Jonah had to fight to keep the smile off his face. Some things never changed, and his boyfriend’s propensity to ramble when nervous was one of them.

Liam had told him about the project eight months prior, said that it was something that had been simmering on the backburner since a few weeks after they’d first met. And while Liam had kept the paintings themselves under lock and key, he had taken care to get Jonah’s explicit consent on the subject matter long before it ever reached the concept of a public showing.

It was sweet that he worried about him, even now, but Jonah knew there was nothing to worry about. Not with Liam.

Jonah grabbed his hand, slipping his fingers between Liam’s. “I want to see it,” he said.

Liam’s face cycled through several emotions before landing on something resolute. He squeezed Jonah’s hand in return, then tugged him forward.

As soon as they cleared the doorway, parting the small gathering of patrons sipping complimentary champagne, Jonah’s feet stilled beneath him.

All around them, propped on wooden easels and hung from aged brick walls, was a collection of painted rooms captured on canvas .

Not just rooms. Hotel rooms, specifically, defined by the matching sets of beds, always with a wired telephone and table lamp between them.

The rooms were painted in vivid realism, but in each one of them were the cartoonish outlines of two figures in a myriad of positions: sitting on opposite beds, perched in the window, lying on the floor. In each of them, the figures seemed to glow, brilliant and stark against the muted backdrops. The brightest things in the room.

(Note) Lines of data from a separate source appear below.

(* ===== verification/FacetIndex.v ===== *)
(** * The facets of an index over a history of updates and deletions
      (milli/src/update/index_documents/typed_chunk.rs,
      milli/src/update/delete_documents.rs)

    [FacetIndex] gathers the databases of the facets.  [index_facets] extracts the facets
    of a chunk of documents and writes them, [delete_document_facets] removes those of
    deleted documents.  [facets_hold] relates the databases with the JSON of the
    documents, and [history] is any sequence of chunks and deletions from the empty
    index. *)
From S2P Require Import Prelude Json FieldsIdsMap Obkv FacetDb FacetTree FacetSearch FacetF64 FacetInsert FacetBulk FacetUpdate FacetRemove FacetExtract.
From S2P Require DocumentsIds.
Import DocumentsIds (DocumentId).

Abbreviation DocidsDb := (gmap FieldId (gset DocumentId)).

Record FacetIndex := mkIndex {
  facets : Facets;
  facet_id_exists_docids : DocidsDb;
  facet_id_is_null_docids : DocidsDb;
  facet_id_is_empty_docids : DocidsDb
}.

Definition with_facets_of (fc : Facets) (index : FacetIndex) : FacetIndex :=
  mkIndex fc (facet_id_exists_docids index) (facet_id_is_null_docids index) (facet_id_is_empty_docids index).

(** The errors of the extraction and those of the databases. *)
Abbreviation IndexError := (MilliError + FacetError)%type.
Definition milli_error {A} (m : outcome MilliError A) : outcome IndexError A :=
  match m with Ok a => Ok a | Err e => Err (inl e) | Panic msg => Panic msg end.
Definition facet_error {A} (m : outcome FacetError A) : outcome IndexError A :=
  match m with Ok a => Ok a | Err e => Err (inr e) | Panic msg => Panic msg end.

(** ** Writing the chunks *)

(** [Database::put] in the order of the keys. *)
Fixpoint entry_put (key : FacetEntryKey) (value : bytes) (db : list (FacetEntryKey * bytes)) : list (FacetEntryKey * bytes) :=
  match db with
  | [] => [(key, value)]
  | (key', value') :: db =>
      if decide (entry_key_lt key key') then (key, value) :: (key', value') :: db
      else if decide (key = key') then (key, value) :: db
      else (key', value') :: entry_put key value db
  end.

(** [valid_lmdb_key] on the bytes of a key: six of them are the field and the document. *)
Definition valid_entry_key (key : FacetEntryKey) : bool := 6 + length key.2 <=? max_word_length * 2.

(** The arms [FieldIdDocidFacetNumbers] and [FieldIdDocidFacetStrings]. *)
Fixpoint put_field_id_docid_facets (chunk : list (FacetEntryKey * bytes)) (db : list (FacetEntryKey * bytes)) :
    list (FacetEntryKey * bytes) :=
  match chunk with
  | [] => db
  | (key, value) :: chunk => put_field_id_docid_facets chunk (if valid_entry_key key then entry_put key value db else db)
  end.

Definition put_chunk (t : FacetType) (ext : ExtractedFacetValues) (fc : Facets) : Facets :=
  let st := facets_of t fc in
  with_facets t (mkStore (facet_id_docids st) (faceted_documents_ids st)
    (put_field_id_docid_facets (chunk_of t ext) (field_id_docid_facets st))) fc.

In one of the paintings, there was an empty champagne bottle on the nightstand. In another, a spread of textbooks and paper across the bed. In each successive painting, the two outlines drew closer and closer in proximity, until the last one, where their figures tangled together into one unending, messy line on the bed.

Jonah’s eyes found the stark black lettering printed above the collection.

“‘A Series of Rooms,’” he read aloud.

“What do we think?” Liam asked. “Should I start tossing them off the pier, or can they stay?”

Jonah could feel Liam’s gaze on the side of his face, but he couldn’t tear his eyes away from the gallery of lived snapshots before him.

I love it, he wanted to say.

I love you, he thought, but the words weren’t big enough to fill the feeling.

“Yeah,” was the breathless response that made it to the surface. “They can stay.”